- **Exercise directions**
Check the entries below for lines with "firstn"; report only how many there are.

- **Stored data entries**
(** * Keyword grouping engine: a shallow embedding of keywordGrouping utilities

    The development follows the JavaScript module "Keyword Grouping
    Utilities" (language-agnostic n-gram clustering of search queries):
    string similarity, intent classification, single-linkage clustering,
    topic extraction and the [groupKeywords] pipeline.

    Conventions.
    - A JavaScript string is the list of its UTF-16 code units ([str]).
    - A JavaScript number that is produced by the similarity arithmetic is
      a [num]: either [NaN] or a rational.  The rational is the exact value
      of the expression; the comparisons made by the program are stated on
      it.  Integer quantities (lengths, counters, click sums) are [nat] or
      [Z].
    - A call that may throw has an [outcome]; the [while (true)] loop of
      the clustering is run with fuel, and [OutOfFuel] is shown unreachable.
    - Built-ins of the host whose tables are not part of the module
      (case mapping, the Unicode letter class, [new RegExp]) are fields of
      a [Runtime] record; general theorems hold for every runtime. *)

From Stdlib Require Import String Ascii.
From Stdlib Require Import ZArith NArith QArith Qround Bool Lia.
From Stdlib Require Import List Permutation Sorted Relations.
Import ListNotations.

Close Scope Q_scope.
Set Implicit Arguments.

(** ** Host values *)

Module JS.

Inductive exn : Type := TypeError | SyntaxError.

Inductive outcome (A : Type) : Type :=
| Returns (a : A)
| Throws (e : exn)
| OutOfFuel.

Arguments Returns {A} a.
Arguments Throws {A} e.
Arguments OutOfFuel {A}.

Definition bind {A B : Type} (m : outcome A) (k : A -> outcome B) : outcome B :=
  match m with
  | Returns a => k a
  | Throws e => Throws e
  | OutOfFuel => OutOfFuel
  end.

(** Numbers of the similarity arithmetic. *)
Inductive num : Type :=
| NaN
| Num (q : Q).

Definition num_of_nat (n : nat) : num := Num (inject_Z (Z.of_nat n)).

Definition num_add (x y : num) : num :=
  match x, y with
  | Num a, Num b => Num (a + b)%Q
  | _, _ => NaN
  end.

Definition num_sub (x y : num) : num :=
  match x, y with
  | Num a, Num b => Num (a - b)%Q
  | _, _ => NaN
  end.

Definition num_mul (x y : num) : num :=
  match x, y with
  | Num a, Num b => Num (a * b)%Q
  | _, _ => NaN
  end.

(** [x / y].  The only division by zero the module performs is [0 / 0]
    (two empty sets in [jaccardSimilarity]), which is [NaN]; every other
    divisor is guarded or positive. *)
Definition num_div (x y : num) : num :=
  match x, y with
  | Num a, Num b => if Qeq_bool b 0%Q then NaN else Num (a / b)%Q
  | _, _ => NaN
  end.

(** [x < y], [x > y], [x >= y]: false as soon as an operand is [NaN]. *)
Definition num_ltb (x y : num) : bool :=
  match x, y with
  | Num a, Num b => negb (Qle_bool b a)
  | _, _ => false
  end.

Definition num_gtb (x y : num) : bool := num_ltb y x.

Definition num_geb (x y : num) : bool :=
  match x, y with
  | Num a, Num b => Qle_bool b a
  | _, _ => false
  end.

(** [Math.min] and [Math.max]: [NaN] if an argument is [NaN]. *)
Definition Math_min (x y : num) : num :=
  match x, y with
  | Num a, Num b => if Qle_bool a b then Num a else Num b
  | _, _ => NaN
  end.

Definition Math_max (x y : num) : num :=
  match x, y with
  | Num a, Num b => if Qle_bool a b then Num b else Num a
  | _, _ => NaN
  end.

Definition is_NaN (x : num) : bool :=
  match x with NaN => true | Num _ => false end.

(** Strings. *)
Definition str : Type := list N.

Definition u (s : string) : str := map N_of_ascii (list_ascii_of_string s).

Arguments u s%_string.

Fixpoint str_eqb (a b : str) : bool :=
  match a, b with
  | [], [] => true
  | x :: a', y :: b' => N.eqb x y && str_eqb a' b'
  | _, _ => false
  end.

(** White space and line terminators: the class [\s], also what [trim]
    removes. *)
Definition is_ws (c : N) : bool :=
  ((9 <=? c) && (c <=? 13) || (c =? 32) || (c =? 160) || (c =? 5760)
   || (8192 <=? c) && (c <=? 8202) || (c =? 8232) || (c =? 8233)
   || (c =? 8239) || (c =? 8287) || (c =? 12288) || (c =? 65279))%N.

Definition is_digit (c : N) : bool := ((48 <=? c) && (c <=? 57))%N.

Fixpoint dropWhile {A : Type} (p : A -> bool) (l : list A) : list A :=
  match l with
  | [] => []
  | x :: l' => if p x then dropWhile p l' else l
  end.

Definition trim (s : str) : str :=
  rev (dropWhile is_ws (rev (dropWhile is_ws s))).

(** [s.substr(i, n)] and [s.substring(i, j)] for [0 <= i <= j]. *)
Definition substr (s : str) (i n : nat) : str := firstn n (skipn i s).
Definition substring (s : str) (i j : nat) : str := firstn (j - i) (skipn i s).

Fixpoint startsWith (s p : str) : bool :=
  match p, s with
  | [], _ => true
  | y :: p', x :: s' => N.eqb x y && startsWith s' p'
  | _ :: _, [] => false
  end.

Definition endsWith (s p : str) : bool := startsWith (rev s) (rev p).

Fixpoint includes (s p : str) : bool :=
  startsWith s p ||
  match s with
  | [] => false
  | _ :: s' => includes s' p
  end.

(** A [Set] keeps its members in insertion order. *)
Definition set_has (s : list str) (x : str) : bool := existsb (str_eqb x) s.
Definition set_add (s : list str) (x : str) : list str :=
  if set_has s x then s else s ++ [x].
Definition new_Set (l : list str) : list str := fold_left set_add l [].

(** [Array.prototype.sort] with a consistent comparator: the stable sort
    ([cmp a b > 0] puts [a] after [b]). *)
Fixpoint sort_insert {A : Type} (cmp : A -> A -> Z) (x : A) (l : list A) : list A :=
  match l with
  | [] => [x]
  | y :: l' => if (cmp x y <=? 0)%Z then x :: l else y :: sort_insert cmp x l'
  end.

Fixpoint sort {A : Type} (cmp : A -> A -> Z) (l : list A) : list A :=
  match l with
  | [] => []
  | x :: l' => sort_insert cmp x (sort cmp l')
  end.

(** [a[i]] for a possibly negative index: [undefined] out of range. *)
Definition at_index {A : Type} (l : list A) (i : Z) : option A :=
  if (i <? 0)%Z then None else nth_error l (Z.to_nat i).

(** [a.indexOf(x)] *)
Fixpoint indexOf_from (l : list nat) (x : nat) (i : Z) : Z :=
  match l with
  | [] => (-1)%Z
  | y :: l' => if Nat.eqb y x then i else indexOf_from l' x (i + 1)%Z
  end.

Definition indexOf (l : list nat) (x : nat) : Z := indexOf_from l x 0.

(** What the module needs from the host and does not define itself. *)
Record Runtime : Type := {
  (** [String.prototype.toLowerCase] *)
  toLowerCase : str -> str;
  (** [Canonicalize] of a pattern compiled with the flag [i] *)
  canonicalize : N -> N;
  (** the class [\p{L}], on code points *)
  unicode_L : N -> bool;
  (** [new RegExp(src, 'i')]: [None] when the source is not a pattern
      (SyntaxError), otherwise the [test] method of the object *)
  RegExp_i : str -> option (str -> bool)
}.

End JS.

Import JS.

Notation "x <- m ;; k" := (bind m (fun x => k))
  (at level 61, m at next level, right associativity).

(** ** SimilarityEngine *)

Section Similarity.

Variable rt : Runtime.

(** [str.replace(/\s+/g, ' ')] *)
Fixpoint collapse_ws (in_ws : bool) (s : str) : str :=
  match s with
  | [] => []
  | c :: s' =>
      if is_ws c
      then (if in_ws then collapse_ws true s' else 32%N :: collapse_ws true s')
      else c :: collapse_ws false s'
  end.

Definition cleanStr (s : str) : str :=
  trim (collapse_ws false (toLowerCase rt s)).

(** [getNGrams(str, n)]: the set of the [n]-grams of [# cleanStr #];
    the loop runs for [i = 0 .. length - n] and not at all when the padded
    string is shorter than [n]. *)
Definition getNGrams (s : str) (n : nat) : list str :=
  let paddedStr := 35%N :: cleanStr s ++ [35%N] in
  new_Set (map (fun i => substr paddedStr i n)
               (seq 0 (S (length paddedStr) - n))).

(** The separator class of [getWordTokens]: white space, hyphen,
    underscore, comma, semicolon, colon, full stop, exclamation and
    question marks, the three kinds of brackets, and both quotes. *)
Definition is_separator (c : N) : bool :=
  is_ws c || existsb (N.eqb c)
    [45; 95; 44; 59; 58; 46; 33; 63; 40; 41; 91; 93; 123; 125; 39; 34]%N.

(** [s.split(/[...]+/)]: the pieces between maximal runs of separators,
    an empty piece included when the string starts or ends with one. *)
Fixpoint split_go (in_sep : bool) (cur : str) (s : str) : list str :=
  match s with
  | [] => [rev cur]
  | c :: s' =>
      if is_separator c
      then (if in_sep then split_go true [] s'
            else rev cur :: split_go true [] s')
      else split_go false (c :: cur) s'
  end.

Definition split_separators (s : str) : list str := split_go false [] s.

Definition getWordTokens (keyword : str) : list str :=
  filter (fun token => Nat.ltb 0 (length token))
         (split_separators (toLowerCase rt keyword)).

(** The test [/[一-鿿぀-ゟ゠-ヿ가-힯]/]. *)
Definition cjk_unit (c : N) : bool :=
  ((19968 <=? c) && (c <=? 40959) || (12352 <=? c) && (c <=? 12447)
   || (12448 <=? c) && (c <=? 12543) || (44032 <=? c) && (c <=? 55215))%N.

- **Finished exercise**
2